Muby: What happens if you exchange money with an influencer but the campaign doesn’t take off for whatever reason?
Ayshwarya: That’s the risk you take. Everything else has to be in alignment as well. We tried another campaign with the same blogger that didn’t work as well because I don’t think the timing was as good. We also tried the same campaign with a different blogger and that didn’t work at all. You learn which blogger is best for each style of audience and can pinpoint the synergy you have with people.
Emily: But how do you work out which is the best blogger to use?
Ayshwarya: I compiled a list of where I think my audience is looking, using hashtags etc, and then rate personas based on who I think my audience is following. So I might start with a list of 50, narrow that down to a list of 20, do a round of gifting to those people, and from that reaction narrow it down further. I would never use pre-made blanket PR lists.
Nielouphar: Hashtags are so underrated – they can make such a difference. You want a mixture of the really popular ones and the more niche ones, for them to be as local as possible, and just try to tap into those relevant communities for you, wherever they are.
Laurence: My main issue is how do I make my current customers ambassadors for my brand?
Laurence: It doesn’t always work though.

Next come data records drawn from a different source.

(* ===== verification/FaultBuiltins.v ===== *)
(** * The builtins that make faults ([internal/star/builtins.go], [types.go])

    [delay], [deny], [allow], [op] and the protocol faults [response], [error], [drop] and
    [duplicate], with the reading of probabilities ([parseProbability] and the [%f] verb of
    [fmt.Sscanf]) and the translation of a protocol fault into a proxy rule. *)

From Stdlib Require Import ZArith Lia Ascii SpecFloat.
From S2P Require Import Prelude GoStd GoText FaultRule ProxyCore Registry.
From stdpp Require Import base gmap sets strings sorting numbers list.
Local Open Scope Z_scope.
Import GoStd GoText FaultRule Registry.Spec.

(** ** [fmt.Sscanf] with the verb [%f] *)
Module Scan.

Definition in_chars (cs : string) (c : ascii) : bool := has_char c cs.

(** Accepting one character of a set: the token so far and what is left. *)
Definition accept (cs : string) (st : string * string) : option (string * string) :=
  match st.2 with
  | String c r => if in_chars cs c then Some (st.1 +:+ String c "", r) else None
  | EmptyString => None
  end.

Definition accept_opt (cs : string) (st : string * string) : string * string := default st (accept cs st).

Fixpoint accept_run (cs tok rest : string) : string * string :=
  match rest with
  | String c r => if in_chars cs c then accept_run cs (tok +:+ String c "") r else (tok, rest)
  | EmptyString => (tok, rest)
  end.

Definition decimal : string := "0123456789_".
Definition hexadecimal : string := "0123456789aAbBcCdDeEfF_".

(** Accepting the characters of a word one after the other: how far it got, and whether to the end. *)
Fixpoint accept_word (cs : list string) (st : string * string) : bool * (string * string) :=
  match cs with
  | [] => (true, st)
  | c :: cs => match accept c st with Some st => accept_word cs st | None => (false, st) end
  end.

Definition floatToken (s : string) : string :=
  let '(nan, st) := accept_word ["nN"; "aA"; "nN"] ("", s) in
  if nan then st.1
  else
    let st := accept_opt "+-" st in
    let '(inf, st) := accept_word ["iI"; "nN"; "fF"] st in
    if inf then st.1
    else
      let '(hex, st) := accept_word ["0"; "xX"] st in
      let digits := if hex then hexadecimal else decimal in
      let st := accept_run digits st.1 st.2 in
      let st := match accept "." st with Some st => accept_run digits st.1 st.2 | None => st end in
      match accept (if hex then "pP" else "eEpP") st with
      | Some st => let st := accept_opt "+-" st in (accept_run decimal st.1 st.2).1
      | None => st.1
      end.

Definition has_x (s : string) : bool := has_char "x" s || has_char "X" s.

(** A decimal mantissa may carry a power of two. *)
Definition convertFloat (s : string) : option float64 :=
  match scut "p" s with
  | Some (m, e) =>
      if has_x s then ParseFloat s
      else match ParseFloat m, atoi e with
           | Some f, Some e => Some (SFldexp f64_prec f64_emax f e)
           | _, _ => None
           end
  | None => ParseFloat s
  end.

We’ve run campaigns like ‘bring a friend for free’ before, but it doesn’t seem to take off. I have some people who’ve been with me for over six years but never seem to bring anyone else, and then I have new attendees who seem to turn into brand ambassadors straight away.
Ayshwarya: Sometimes it’s just a question of asking people directly, rather than expecting them to organically do it. With 6am Babies we had ladies who we called 6am Mums, who we gave a 10% commission to for anything they were able to bring in.
Nielouphar: Or you can do affiliate marketing, where the person referring gets commission for doing so, and the people they refer get a discount, which makes it a win/win for both. It doesn’t require sophisticated tech; you can just get a code, and then any people they bring in get a 10% discount say, while you can give the referrer cash.